The espionage operation — codenamed “EmailThief” — was detailed by cybersecurity company Volexity in a technical report published Thursday, noting that successful exploitation of the cross-site scripting (XSS) vulnerability could result in the execution of arbitrary JavaScript code in the context of the user’s Zimbra session.
Volexity attributed the intrusions, which started on December 14, 2021, to a previously undocumented hacking group it’s tracking under the moniker TEMP_HERETIC, with the assaults aimed at European government and media entities. The zero-day bug impacts the most recent open-source edition of Zimbra running version 8.8.15.
The attacks are believed to have occurred in two phases; the first stage aimed at reconnaissance and distributing emails designed to keep tabs if a target received and opened the messages. In the subsequent stage, multiple waves of email messages were broadcasted to trick the recipients into clicking a malicious link.

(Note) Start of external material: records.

(** * HTM spatial pooler (htm.py): a shallow embedding and its properties

    The program is a single Python module: three small classes ([Synapse],
    [Cell], [Column]) and three module-level procedures ([findOverlap],
    [findActiveColumns], [learnAndInhibit]) that mutate the objects they are
    handed and one module-level dictionary ([ACTIVE_COLUMNS]).

    Modelling decisions.
    - Numbers.  The module's arithmetic works on whatever numeric objects it
      is given (its own literals are Python floats).  The embedding is
      written once over a small numeric interface [PyNum] and instantiated
      twice: with the kernel's binary64 floats, which is what CPython
      computes with, and with the rationals [Q], an exact ordered field.
      Concrete runs are evaluated on binary64; order-theoretic facts are
      proved for every instance that satisfies [OrderLaws] (both instances
      do, binary64 away from NaN) and [ArithLaws] (both do: for binary64
      through the specification of its rounded sum and difference).
    - Objects.  A region's columns live in a list; a reference to a column is
      its position in that list.  A column owns its synapses.
    - Exceptions.  A procedure that can raise returns the state it leaves
      behind together with the exception, if any.
    - Methods.  A call of a method the class does not define raises
      [AttributeError], as [x.isConnected()] at line 80 does.  What the
      module calls and defines nowhere ([getSourcetInput], [getSynapses],
      [kthScore], [getNeighbors]) is modelled from the specification, and
      said to be where it is defined. *)

From Stdlib Require Import ZArith QArith Lqa Floats List Permutation Sorted Lia.
From stdpp Require Import base list gmap.

Set Warnings "-inexact-float".

(** ** The numeric interface *)

Class PyNum (T : Type) := {
  lit_0_0 : T;                (* the literal 0.0 (and the integer 0) *)
  lit_1_0 : T;                (* the literal 1.0 (and the integer 1) *)
  lit_0_1 : T;                (* the literal 0.1 *)
  lit_0_05 : T;               (* the literal 0.05 *)
  lit_0_2 : T;                (* the literal 0.2 *)
  add : T → T → T;            (* x + y *)
  sub : T → T → T;            (* x - y *)
  mul : T → T → T;            (* x * y *)
  ltb : T → T → bool;         (* x < y *)
  leb : T → T → bool;         (* x <= y *)
}.

(** [x > y] and [x >= y] are the mirrored comparisons. *)
Definition gtb {T} `{PyNum T} (x y : T) : bool := ltb y x.
Definition geb {T} `{PyNum T} (x y : T) : bool := leb y x.

(** binary64, as CPython's [float]. *)
#[export] Instance float_PyNum : PyNum float := {|
  lit_0_0 := 0%float;
  lit_1_0 := 1%float;
  lit_0_1 := 0.1%float;
  lit_0_05 := 0.05%float;
  lit_0_2 := 0.2%float;
  add := PrimFloat.add;
  sub := PrimFloat.sub;
  mul := PrimFloat.mul;
  ltb := PrimFloat.ltb;
  leb := PrimFloat.leb;
|}.

(** Exact rationals. *)
#[export] Instance Q_PyNum : PyNum Q := {|
  lit_0_0 := 0%Q;
  lit_1_0 := 1%Q;
  lit_0_1 := (1 # 10)%Q;
  lit_0_05 := (1 # 20)%Q;
  lit_0_2 := (1 # 5)%Q;
  add := Qplus;
  sub := Qminus;
  mul := Qmult;
  ltb := fun x y => negb (Qle_bool y x);
  leb := Qle_bool;
|}.

(** The comparisons form a total preorder on the values that are numbers
    ([is_number] is false on NaN only). *)
Class OrderLaws (T : Type) `{PyNum T} := {
  is_number : T → bool;
  leb_total x y :
    is_number x = true → is_number y = true →
    leb x y = true ∨ leb y x = true;
  leb_trans x y z : leb x y = true → leb y z = true → leb x z = true;
  ltb_leb x y :
    is_number x = true → is_number y = true → ltb x y = negb (leb y x);
  ltb_number x y : ltb x y = true → is_number x = true ∧ is_number y = true;
  leb_number x y : leb x y = true → is_number x = true ∧ is_number y = true;
  number_0_0 : is_number lit_0_0 = true;
  number_1_0 : is_number lit_1_0 = true;
}.

(** What the clamping arguments need from the arithmetic: a sum of two
    values at or above 0.0 is at or above 0.0, and taking such a value from
    one in [0.0, 1.0] leaves a value at or below 1.0. *)
Class ArithLaws (T : Type) `{OrderLaws T} := {
  leb_0_1 : leb lit_0_0 lit_1_0 = true;
  add_nonneg x d :
    leb lit_0_0 x = true → leb lit_0_0 d = true → leb lit_0_0 (add x d) = true;
  sub_le_1 x d :
    leb lit_0_0 x = true → leb x lit_1_0 = true → leb lit_0_0 d = true →
    leb (sub x d) lit_1_0 = true;
  leb_0_inc : leb lit_0_0 lit_0_1 = true;
  leb_0_dec : leb lit_0_0 lit_0_05 = true;
}.

(** ** Exceptions *)

Inductive PyError :=
| AttributeError        (* a method the object does not have *)
| OutOfRangeError       (* the spec's error for a source index outside the input *)
| KthScoreUndefined.    (* [kthScore] asked for a rank it is not defined for *)

Inductive outcome (A : Type) :=
| Return (a : A)
| Raise (e : PyError).
Arguments Return {A} a.
Arguments Raise {A} e.

(** Python's [map(f, l)] for a function that may raise: [f] is applied to
    the elements in order, and the first exception ends the call. *)
Fixpoint py_map {A B : Type} (f : A → outcome B) (l : list A)
  : outcome (list B) :=
  match l with
  | [] => Return []
  | x :: l' =>
      match f x with
      | Raise e => Raise e
      | Return y =>
          match py_map f l' with
          | Raise e => Raise e
          | Return ys => Return (y :: ys)
          end
      end
  end.

(** ** The module, over any numeric instance *)

Section HTM.
Context {T : Type} `{PyNum T}.

(** Module globals (lines 9-13). *)
Definition PERMANENCE_INC : T := lit_0_1.
Definition PERMANENCE_DEC : T := lit_0_05.
Definition CONNECTED_PERM : T := lit_0_2.

(** *** class Synapse *)

Record Synapse := mkSynapse {
  isactive : bool;
  inputIndex : Z;
  permanence : T;
}.

(** [Synapse.__init__(self, inputIndex)]. *)
Definition Synapse_init (inputIndex : Z) : Synapse :=
  {| isactive := false; inputIndex := inputIndex; permanence := lit_0_0 |}.

(** The body of [isConnnected] reads the global at call time;
    [isConnnected_with] takes the global's value as an argument. *)
Definition isConnnected_with (connected_perm : T) (s : Synapse) : bool :=
  gtb (permanence s) connected_perm.

Definition isConnnected (s : Synapse) : bool :=
  isConnnected_with CONNECTED_PERM s.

” For the attack to succeed, the target must visit the attacker’s URL while being logged in to Zimbra from a browser. The link could however be launched directly from an application that includes a thick client such as Thunderbird, Outlook, or any other similar program. “
The unpatched flaw, should it be weaponized, could be abused to exfiltrate cookies to allow persistent access to a mailbox, send phishing messages from the compromised email account to widen the infection, and even facilitate the download of additional malware.
“None of the infrastructure identified […] exactly matches infrastructure used by previously classified threat groups,” the researchers said. However, the researchers believe that the Chinese APT actor carried out the attack based on information about the target organization and the individuals within it. The stolen data has no economic value and the targets are not identifiable. “
“Users of Zimbra should consider upgrading to version 9.0.0, as there is currently no secure version of 8.8. 15,” the company added.